2. Therapeutic Anticoagulation in ICU
Indicated for:
- Confirmed DVT or pulmonary embolism
- Atrial fibrillation with high CHADS2-VASc score
- Mechanical heart valves
- Arterial or venous thrombosis complicating critical illness
Therapeutic options:
| Agent | Route | Mechanism | Monitoring | ICU Consideration |
|---|
| UFH infusion | IV | Anti-Xa + anti-IIa | aPTT 60-100 sec (1.5-2x normal) | Preferred for acute PE/DVT; easily reversed; use in renal failure |
| LMWH (enoxaparin 1 mg/kg SC BD) | SC | Mainly anti-Xa | Anti-Xa levels (0.6-1.0 IU/mL) if renal impairment | Avoid in severe renal failure |
| Fondaparinux | SC | Anti-Xa only | Anti-Xa | HIT alternative; avoid in CrCl <30 |
| Argatroban | IV | Direct thrombin inhibitor | aPTT or ACT | Drug of choice for HIT in ICU; hepatic metabolism |
| Bivalirudin | IV | Direct thrombin inhibitor | ACT or aPTT | Used in PCI; renal/hepatic independent |
| DOACs (rivaroxaban, apixaban) | PO | Anti-Xa / anti-IIa | None routinely | Limited role in acute ICU phase; use once patient stable and enteral route available |
| Warfarin | PO | Vitamin K antagonist | INR 2-3 | Difficult to titrate in ICU; drug interactions; transition agent |
3. Anticoagulation in Special ICU Scenarios
Renal Replacement Therapy (CRRT):
- Regional citrate anticoagulation is preferred (anticoagulates only the circuit, not the patient)

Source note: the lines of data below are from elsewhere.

Lemma elem_sblock pre b key v :
  bok b ->
  (forall k c, kid b k = Some c -> forall p, (key, v) ∈ sitems p c <-> exists r, key = p ++ r /\ slook c r = Some v) ->
  (key, v) ∈ block_list pre b <-> exists k r c, key = pre ++ k :: r /\ kid b k = Some c /\ slook c r = Some v.
Proof.
  intros Hb IH. unfold block_list. split.
  - destruct (b_nodes b) as [ns|] eqn:Hns; [|set_solver]. rewrite elem_bitems. intros (j & c & Hj & Hin).
    rewrite Z.add_0_l in Hin. destruct (slot_kid b ns j c Hb Hns Hj) as [Hk _].
    apply (IH _ _ Hk) in Hin as (r & -> & Hl). rewrite <- app_assoc. eauto 6.
  - intros (k & r & c & -> & Hk & Hl). destruct (kid_slot b k c Hb Hk) as (ns & j & -> & Hj & E).
    apply elem_bitems. exists j, c. split; [done|]. rewrite Z.add_0_l, E. apply (IH _ _ Hk). exists r.
    by rewrite <- app_assoc.
Qed.

Lemma elem_sitems c pre key v :
  swf c -> (key, v) ∈ sitems pre c <-> exists r, key = pre ++ r /\ slook c r = Some v.
Proof.
  intros Hw. revert pre. induction Hw as [b size key0 data Hk Hb Hs Hc IH]; intros pre.
  rewrite sitems_unfold, elem_of_app, elem_data, elem_sblock by (try done; intros; eauto). simpl. split.
  - intros [[-> ->]|(k & r & c & -> & Hkid & Hl)].
    + exists key0. split; [done|]. pose proof (slook_node b size key0 (Some v) []) as Hl. by rewrite app_nil_r in Hl.
    + exists (key0 ++ k :: r). rewrite slook_node, app_assoc. split; [done|]. simpl. by rewrite Hkid.
  - intros (r & -> & Hl). destruct (strip_view key0 r) as [(r' & -> & _)|[_ Hno]]; [|by rewrite slook_node_other in Hl].
    rewrite slook_node in Hl. destruct r' as [|k r']; simpl in Hl; [left; by rewrite app_nil_r|right].
    destruct (kid b k) as [c|] eqn:Hkid; [|done]. exists k, r', c. by rewrite <- app_assoc.
Qed.
Lemma values_node_spec c pre arg : smap__values cb c arg = walk_list cb (sitems pre c).*2 arg.
Proof.
  revert pre arg. induction c as [offset sz size key data|offset sz ns size key data IH] using smap_node_induct;
    intros pre arg; rewrite values_unfold, sitems_unfold, fmap_app, walk_list_app, <- data_values_walk;
    cbn [sn_blk b_nodes sn_key sn_data]; destruct (match data with Some d => _ | None => _ end) as [rc a]; [done|].
  destruct (negb (rc =? 0)); [done|]. by apply values_loop_spec.
Qed.

Lemma smap_values_spec m arg : smap_values m cb arg = walk_list cb (smap_list m).*2 arg.
Proof.
  unfold smap_values, smap_list. rewrite fmap_app, walk_list_app, <- data_values_walk.
  destruct (match sm_data m with Some d => _ | None => _ end) as [rc a]. destruct (negb (rc =? 0)); [done|].
  unfold block_list. destruct (b_nodes (sm_blk m)) as [ns|]; [|done]. apply values_loop_spec.
  apply Forall_true. intros [c|]; [|done]. intros p a'. apply values_node_spec.
Qed.

End Values.

(** ** Destroying *)

(** A run that calls [release] on the pointers of [l], in some order. *)
Definition releases (m : IM V unit) (l : list V) : Prop :=
  exists l', l' ≡ₚ l /\ forall s, m s = Some (tt, IState (mem s) (rev (Callback <$> l') ++ evs s)).

Lemma releases_bind (m1 m2 : IM V unit) l1 l2 l :
  releases m1 l1 -> releases m2 l2 -> l ≡ₚ l1 ++ l2 -> releases (m1;; m2) l.
Proof.
  intros (l1' & Hp1 & H1) (l2' & Hp2 & H2) Hp. exists (l1' ++ l2'). split; [by rewrite Hp1, Hp2|].
  intros s. rewrite (IM_bind_Some _ _ _ _ _ (H1 s)), H2. simpl. by rewrite fmap_app, rev_app_distr, app_assoc.
Qed.

Lemma releases_nothing : releases (mret tt) [].
Proof. exists []. split; [done|]. by intros [i ev]. Qed.

Lemma releases_data (d : option V) : releases (call_opt (Some release) d) (option_list d).
Proof. destruct d as [d|]; [|apply releases_nothing]. exists [d]. by split. Qed.

Lemma destroy_unfold cb c :
  smap__destroy cb c =
  (match b_nodes (sn_blk c) with None => mret tt | Some ns => destroy_loop cb ns end;; call_opt cb (sn_data c)).
Proof.
  destruct c as [[offset sz [ns|]] size key data]; [|reflexivity]. simpl. f_equal.
  induction ns as [|[c|] ns IH]; simpl; [done| |apply IH]. by rewrite IH.
Qed.

Lemma destroy_loop_spec pre offset i ns :
  Forall (node_forall (fun c => forall p, releases (smap__destroy (Some release) c) (sitems p c).*2)) ns ->
  releases (destroy_loop (Some release) ns) (bitems pre offset i ns).*2.
Proof.
  intros Hns. revert i. induction Hns as [|[c|] ns Ho Hns IH]; intros i; simpl; [apply releases_nothing| |apply IH].
  simpl in Ho. eapply releases_bind; [apply (Ho (pre ++ [slot_byte offset i]))|apply (IH (i + 1))|]. by rewrite fmap_app.
Qed.

Lemma destroy_node_spec c pre : releases (smap__destroy (Some release) c) (sitems pre c).*2.
Proof.
  revert pre. induction c as [offset sz size key data|offset sz ns size key data IH] using smap_node_induct;
    intros pre; rewrite destroy_unfold, sitems_unfold, fmap_app, data_values; cbn [sn_blk b_nodes sn_key sn_data].
  - eapply releases_bind; [apply releases_nothing|apply releases_data|]. apply Permutation_app_comm.
  - eapply releases_bind; [|apply releases_data|apply Permutation_app_comm]. by apply destroy_loop_spec.
Qed.

Lemma smap_clear_spec m : exists l, l ≡ₚ (smap_list m).*2 /\ forall s,
  smap_clear m (Some release) s = Some (Smap 0 empty_block None, IState (mem s) (rev (Callback <$> l) ++ evs s)).
Proof.
  assert (releases (call_opt (Some release) (sm_data m);;
      match b_nodes (sm_blk m) with Some ns => destroy_loop (Some release) ns | None => mret tt end) (smap_list m).*2)
    as (l & Hl & Hrun).
  { eapply releases_bind; [apply releases_data| |unfold smap_list; rewrite fmap_app, data_values; done].
    unfold block_list. destruct (b_nodes (sm_blk m)) as [ns|]; [|apply releases_nothing].
    apply destroy_loop_spec, Forall_true. intros [c|]; [|done]. intros p. apply destroy_node_spec. }
  exists l. split; [done|]. intros s. specialize (Hrun s). unfold smap_clear.
  unfold mbind, IM_bind in *. destruct (call_opt (Some release) (sm_data m) s) as [[[] s1]|]; [|done].
  by rewrite Hrun.
Qed.

Lemma smap_destroy_spec m : exists l, l ≡ₚ (smap_list m).*2 /\ forall s,
  smap_destroy (Some m) (Some release) s = Some (tt, IState (mem s) (rev (Callback <$> l) ++ evs s)).
Proof.
  destruct (smap_clear_spec m) as (l & Hl & Hrun). exists l. split; [done|]. intros s.
  unfold smap_destroy. by rewrite (IM_bind_Some _ _ _ _ _ (Hrun s)).
Qed.

(** ** Rebuilding a map from its items *)

(** The callback that adds an item to another map. *)
Definition reload_cb key v (a : smap V * ist V) : Z * (smap V * ist V) :=
  match smap_addn a.1 key v a.2 with
  | Some ((rc, m), s) => (rc, (m, s))
  | None => (SMAP_ERR_ALLOC, a)
  end.

Lemma reload_list (l : list (list Z * V)) m s :
  smap_ok m -> NoDup l.*1 -> Forall (fun x => key_ok x.1 /\ to_smap m !! x.1 = None) l ->
  Z.of_nat (size (to_smap m)) + len l < 4294967296 -> (7 * length l <= mem s)%nat ->
  exists m' s', walk_list (item_cb reload_cb) l (m, s) = (0, (m', s')) /\ smap_ok m' /\
    to_smap m' = list_to_map l ∪ to_smap m.
Proof.
  revert m s. induction l as [|[key v] l IH]; intros m s Hm Hnd Hl Hsz Hmem.
  { exists m, s. simpl. rewrite (left_id_L ∅ (∪)). done. }
  apply NoDup_cons in Hnd as [Hnew Hnd]. apply Forall_cons_1 in Hl as [[Hkey Hno] Hl]. simpl in Hkey, Hno, Hmem.
  unfold len in Hsz. simpl length in Hsz.
  destruct (smap_addn_spec m key v s Hm Hkey ltac:(lia) ltac:(lia)) as ([rc m1] & s1 & E & Hs1 & [Hm1 Hpost] & _).
  rewrite Hno in Hpost. destruct Hpost as [Erc Hmap]. simpl in Erc, Hmap, Hm1. subst rc.
  cbn [walk_list]. unfold item_cb at 1, reload_cb at 1. cbn [fst snd]. rewrite E. cbn [Z.eqb negb].
  destruct (IH m1 s1 Hm1 Hnd) as (m' & s' & Ew & Hm' & Hmap').
  - rewrite Hmap. apply Forall_forall. intros [key' v'] Hin. rewrite Forall_forall in Hl.
    destruct (Hl _ Hin) as [Hk' Hno']. split; [done|]. simpl in *. rewrite lookup_insert_ne; [done|].
    intros <-. apply Hnew. apply list_elem_of_fmap. by exists (key, v').
  - rewrite Hmap, map_size_insert_None by done. unfold len. lia.
  - lia.
  - exists m', s'. split; [exact Ew|]. split; [done|]. rewrite Hmap', Hmap. simpl.
    rewrite <- insert_union_l, insert_union_r; [done|]. by apply not_elem_of_list_to_map.
Qed.

Lemma smap_reload_spec m cap s :
  smap_ok m -> smap_longest_key_size m <= cap -> sm_n m < 4294967296 -> 7 * sm_n m + 1 <= Z.of_nat (mem s) ->
  exists m0 s0 m' s', smap_create s = Some (Some m0, s0) /\
    smap_items m cap reload_cb (m0, s0) = Some (0, (m', s')) /\ smap_ok m' /\ to_smap m' = to_smap m.
Proof.
  intros Hm Hcap Hn Hmem. pose proof Hm as (_ & _ & Hnm). pose proof (smap_create_spec s) as Hcr.
  destruct s as [[|i] ev]; [simpl in Hmem; lia|].
  destruct Hcr as (m0 & E0 & Hm0 & Hmap0). simpl in E0. cbn [mem] in Hmem. exists m0, (IState i ev).
  pose proof (smap_list_items m Hm) as Hp.
  assert (length (smap_list m) = size (to_smap m)) as Hlen by (rewrite Hp; apply length_map_to_list).
  destruct (reload_list (smap_list m) m0 (IState i ev) Hm0) as (m' & s' & Ew & Hm' & Hmap').
  - rewrite Hp. apply NoDup_fst_map_to_list.
  - rewrite Hp, Hmap0. apply Forall_forall. intros [key v] Hin%elem_of_map_to_list.
    split; [exact (smap_keys_ok m key v Hm Hin)|apply lookup_empty].
  - rewrite Hmap0, map_size_empty. unfold len. lia.
  - simpl. lia.
  - exists m', s'. split; [done|]. rewrite smap_items_spec by done. rewrite Ew. split; [done|]. split; [done|].
    rewrite Hmap', Hmap0, (right_id_L ∅ (∪)). done.
Qed.

End Walk.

- Systemic heparin used as alternative in low bleeding risk
- Citrate chelates ionized calcium in the circuit; calcium is replaced systemically
- Meta-analyses favor citrate over heparin for circuit patency and reduced bleeding
COVID-19 in ICU:
- A multiplatform RCT (ATTACC/ACTIV-4a/REMAP-CAP) showed therapeutic-dose heparin improved survival in non-critically ill hospitalized COVID-19 patients
- In critically ill COVID-19 ICU patients, therapeutic-dose anticoagulation did not improve survival vs. standard prophylaxis and increased bleeding risk
- Therefore: critically ill COVID-19 = standard thromboprophylaxis (not therapeutic anticoagulation) unless specific VTE indication
Monitoring and Reversal:
- UFH: aPTT; reversed by protamine (1 mg per 100 units UFH)
- LMWH: anti-Xa; partially reversed by protamine
- Warfarin: INR; reversed by Vitamin K + 4-factor PCC (prothrombin complex concentrate) or FFP
- DOACs: Idarucizumab reverses dabigatran; Andexanet alfa reverses factor Xa inhibitors
- Argatroban: aPTT; no specific antidote (short half-life, just stop infusion)
Balancing Risks in the ICU
| Condition | Anticoagulation Decision |
|---|
| Active intracranial hemorrhage | Contraindicated; mechanical only |
| Post-neurosurgery <24 hours | Mechanical only; start chemical after 24-48 hours |
| Active GI bleed | Mechanical; address bleeding source first |
| Thrombocytopenia (platelet <50,000) | Hold chemical; mechanical prophylaxis |
| Acute liver failure (INR elevated) | Patient may appear "auto-anticoagulated" but is NOT - thrombin generation can be paradoxically preserved; individual risk assessment |
References:
- Harrison's Principles of Internal Medicine, 22e (Critical Care Medicine; DVT in ICU)
- Sabiston Textbook of Surgery, 21e (Nosocomial Infections; VAP; CLABSI)
- Braunwald's Heart Disease, 15e (Anticoagulation Strategies; COVID-19)
- Current Surgical Therapy, 14e (CLABSI and Catheter Care Bundles)
- Park's Textbook of Preventive and Social Medicine, 26e (Nosocomial Infections)
- Brenner & Rector's The Kidney, 10e (CRRT anticoagulation: citrate vs. heparin)
- IDSA Clinical Practice Guidelines (2009) for CRBSI
- CDC/NHSN Surveillance Definitions
- ATTACC/ACTIV-4a/REMAP-CAP trial (therapeutic heparin in COVID-19)
Exam tip for DNB: Each question should have a clear introduction (1 mark), pathophysiology/mechanism (3 marks), management with tables/classification (5 marks), and prevention/current guidelines (1 mark). Draw diagrams wherever possible - the CLABSI routes of contamination diagram and VAP bundle checklist are commonly expected.